No, he will not be the nominee. People who “felt the Bern” across the nation will have to figure out the best way to work towards the ideas and goals he laid out in the primary. Whether his supporters want to admit it or not, a Hillary Clinton presidency is essential to this task. I supported Sanders, but if we want to accomplish the ideals he laid out then we need to elect Clinton president.

It’s very simple. Barring some major unforeseen event, the next president will be either Donald Trump or Clinton. Because of the way our political system is set up, no third party candidate has a realistic chance of winning. Someone like Jill Stein may be closer to Sanders on some issues, but because of how the Electoral College works she cannot win. You’re waking up the morning after Election Day with Clinton or Trump as president. The question is therefore which one is going to fight for what Sanders and his supporters believe in.

While Clinton is not a perfect candidate by far, she is very close to Sanders on many issues (, from women’s rights to the environment to LGBT rights to immigration. She is even further to the left on a few issues, such as gun control. Most importantly, she espouses many of Sanders’s core principles regarding compassion and acceptance of people belonging to all races, backgrounds, beliefs and genders.

While Trump may be an anti-establishment candidate like Sanders he couldn’t be more opposite. He has shown little respect for everyone from Muslims to Hispanics to women. He does “love the poorly educated” though. Many of his proposals set dangerous precedents (ramping up torture and increasing surveillance of Muslim neighborhoods) or are incredibly stupid and unrealistic (see: Border Wall). He believes vaccines cause autism and that climate change is a Chinese hoax. It would be irresponsible to allow him to attain the highest office in the nation considering that he holds these beliefs. It would be an insult to Bernie Sanders and everything he stood for to vote for him.

While Clinton will certainly have strong influence on foreign and domestic policy let us not forget Congress passes the laws. If you worry that Clinton will renege on provisions in the Democratic platform such as a $15 minimum wage don’t. If Congress passes such a law she’ll sign it. It’s one of the political reasons Sanders endorsed Clinton. He’ll likely be a more powerful and influential figure in the Senate, and will hopefully be able to introduce a wide variety of progressive bills. If he manages to get those passed, a President Clinton would sign them into law. Many of their goals were not that far apart to begin with, and to not do so would be political suicide for her.
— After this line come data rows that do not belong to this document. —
(* ===== verification/Query.v ===== *)
(** * Reading documents, view entries and the transaction log

    The reading half of [bonsaidb-local/src/database.rs]: retrieving, listing
    and counting documents, [create_view_iterator], and the log of executed
    transactions.  [limit] is a [u32]; the counters of the scans stop at it. *)

From Stdlib Require Import ZArith Lia Sorting.Sorted.
From stdpp Require Import base list option numbers gmap sorting.
From S2P Require Import Prelude Bytes Key Range Nebari Document Names Changes Schema Permissions View.

Local Open Scope Z_scope.

(** ** Errors *)

(** [networking::Error]. *)
Inductive NetworkingError := UnexpectedResponse (message : str) | ConnectTimeout | RequestTimeout | Disconnected.

(** The variants of [bonsaidb_core::Error] a storage adds. *)
Inductive StorageFault :=
| FaultTime (e : TimeError)
| FaultSchema (e : SchemaError)
| FaultSchemaNotRegistered (s : SchemaName)
| FaultSchemaAlreadyRegistered (s : SchemaName)
| FaultSchemaMismatch (database : str) (schema stored_schema : SchemaName)
| FaultInvalidDatabaseName (name : str)
| FaultDatabaseNotFound (name : str)
| FaultDatabaseNameAlreadyTaken (name : str)
| FaultUserNotFound
| FaultInvalidCredentials
| FaultPassword.

(** [bonsaidb_core::Error]: those of a database, then those that reach its
    clients through a storage, the key-value store or a network. *)
Inductive CoreError `{Nebari} `{Actionable} :=
| CoreDb (e : DbError)
| CoreDenied (d : Denied)
| CoreCompat (e : CompatError)
| CoreKey (e : KeyError)
| CoreStorage (f : StorageFault)
| CoreNotANumber
| CoreNetworking (e : NetworkingError)
| CoreApiNotFound (name : QualifiedName)
| CoreOther (origin error : str).

(** ** Scans with a limit *)

(** The key evaluator of the scans. *)
Definition limit_evaluator (limit : option Z) (_ : bytes) (values_read : Z) : ScanEvaluation * Z :=
  match limit with
  | Some limit => if limit <=? values_read then (ScanStop, values_read) else (ScanReadData, values_read + 1)
  | None => (ScanReadData, values_read)
  end.
(** The callback that pushes what it reads. *)
Definition push_value {E A} (f : bytes -> res E A) (_ value : bytes) : stm (list A) E unit :=
  a ← st_lift (f value); st_modify (fun found => found ++ [a]).

Definition forwards (s : Sort) : bool := match s with Ascending => true | Descending => false end.

Section Reads.
Context `{Nebari} `{DocumentCodec} `{ViewCodec} `{ChangesCodec} `{Actionable}.

(** An aborted scan: the callback's error or the engine's. *)
Definition scan_error (e : nebari_error + DbError) : DbError :=
  match e with inl e => DbNebari e | inr e => e end.
Definition scan_values {A} (r : Roots) (tree : str) (range : Range bytes) (order : Sort) (limit : option Z)
    (f : bytes -> res DbError A) : res DbError (list A) :=
  '(_, found) ← map_err scan_error
    (roots_scan_range r tree range (forwards order) (limit_evaluator limit) (push_value f) 0 []);
  Ok found.

(** ** View entries *)

Definition create_view_iterator (r : Roots) (view_entries : str) (key : option SerializedQueryKey)
    (order : Sort) (limit : option Z) : res DbError (list ViewEntry) :=
  values ←
    match key with
    | Some (InRange range) => scan_values r view_entries range order limit Ok
    | Some (Matches key) => value ← db_tx (roots_get r view_entries key); Ok (option_list value)
    | Some (Multiple list) =>
        pairs ← db_tx (roots_get_multiple r view_entries (merge_sort bytes_le list));
        Ok pairs.*2
    | None => scan_values r view_entries from_range_full order limit Ok
    end;
  collect (fun value => ok_or DbSerialization (deserialize_view_entry value)) values.

(** ** Documents *)

Section Database.
Context (database : str) (session : option Session).

Definition permit (resource : list Identifier) (a : DatabaseAction) : res CoreError unit :=
  map_err CoreDenied (check_permission session resource (DatabaseAct a)).

Definition read_document (b : bytes) : res DbError Doc := ok_or DbSerialization (deserialize_document b).

Definition get_from_collection (r : Roots) (d : bytes) (c : CollectionName) : res CoreError (option Doc) :=
  permit (document_resource_name database c d) (DocumentAct DocGet);;
  value ← map_err CoreDb (db_tx (roots_get r (document_tree_name c) d));
  match value with
  | Some vec => doc ← map_err CoreDb (read_document vec); Ok (Some doc)
  | None => Ok None
  end.

Definition list_from_collection (r : Roots) (ids : Range bytes) (sort : Sort) (limit : option Z)
    (c : CollectionName) : res CoreError (list Doc) :=
  permit (collection_resource_name database c) (DocumentAct DocList);;
  map_err CoreDb (scan_values r (document_tree_name c) ids sort limit read_document).

Definition list_headers_from_collection (r : Roots) (ids : Range bytes) (sort : Sort) (limit : option Z)
    (c : CollectionName) : res CoreError (list Header) :=
  permit (collection_resource_name database c) (DocumentAct DocListHeaders);;
  map_err CoreDb (scan_values r (document_tree_name c) ids sort limit
                    (fun b => doc ← read_document b; Ok (header doc))).

Definition count_from_collection (r : Roots) (ids : Range bytes) (c : CollectionName) : res CoreError Z :=
  permit (collection_resource_name database c) (DocumentAct DocCount);;
  map_err CoreDb (db_tx (roots_alive_keys r (document_tree_name c) ids)).

Fixpoint permit_each (c : CollectionName) (ids : list bytes) : res CoreError unit :=
  match ids with
  | [] => Ok tt
  | d :: ids => permit (document_resource_name database c d) (DocumentAct DocGet);; permit_each c ids
  end.

Definition get_multiple_from_collection (r : Roots) (ids : list bytes) (c : CollectionName)
    : res CoreError (list Doc) :=
  permit_each c ids;;
  pairs ← map_err CoreDb (db_tx (roots_get_multiple r (document_tree_name c) (merge_sort bytes_le ids)));
  map_err CoreDb (collect read_document pairs.*2).

(** ** The log of executed transactions *)

Definition LIST_TRANSACTIONS_MAX_RESULTS : Z := 1000.
Definition LIST_TRANSACTIONS_DEFAULT_RESULT_COUNT : Z := 100.

Record Executed := MkExecuted { executed_id : Z; executed_changes : Changes }.

(** The callback of the log's scan. *)
Definition collect_entry (result_limit : Z) (entry : Z * option bytes) (entries : list (Z * option bytes))
    : bool * list (Z * option bytes) :=
  let entries := if bool_decide (is_Some entry.2) then entries ++ [entry] else entries in
  (Z.of_nat (length entries) <? result_limit, entries).

Definition read_entry (entry : Z * option bytes) : res CoreError (option Executed) :=
  match entry.2 with
  | Some data =>
      changes ← map_err CoreCompat (deserialize_executed_transaction_changes data);
      Ok (Some (MkExecuted entry.1 changes))
  | None => Ok None
  end.

Definition list_executed_transactions (r : Roots) (starting_id result_limit : option Z)
    : res CoreError (list Executed) :=
  permit (database_resource_name database) (TransactionAct ListExecuted);;
  let result_limit := Z.min (default LIST_TRANSACTIONS_DEFAULT_RESULT_COUNT result_limit)
                        LIST_TRANSACTIONS_MAX_RESULTS in
  if 0 <? result_limit then
    let range := match starting_id with Some i => from_range_from i | None => from_range_full end in
    entries ← map_err CoreDb (db_tx (transactions_scan r range (collect_entry result_limit) []));
    found ← collect read_entry entries;
    Ok (omap (M:=list) (fun x => x) found)
  else Ok [].

Definition last_transaction_id (r : Roots) : res CoreError (option Z) :=
  permit (database_resource_name database) (TransactionAct GetLastId);;
  Ok (current_transaction_id r).

End Database.
End Reads.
So what do you think? Do you trust Senator Sanders to continue fighting for a progressive agenda in Congress? When he does, he will need a cooperating president to have any chance for real change to take place. We still have a strong chance at a progressive future. But if Trump wins, the progressive movement stands to lose too much. Everything from gay marriage to the environmental future of our planet will be at risk. I ask you to continue to believe in Bernie Sanders, and see what he can accomplish with a Democratic President, Democratic Senate and liberal Supreme Court majority. And I ask you to vote in such a way that we can give him these tools.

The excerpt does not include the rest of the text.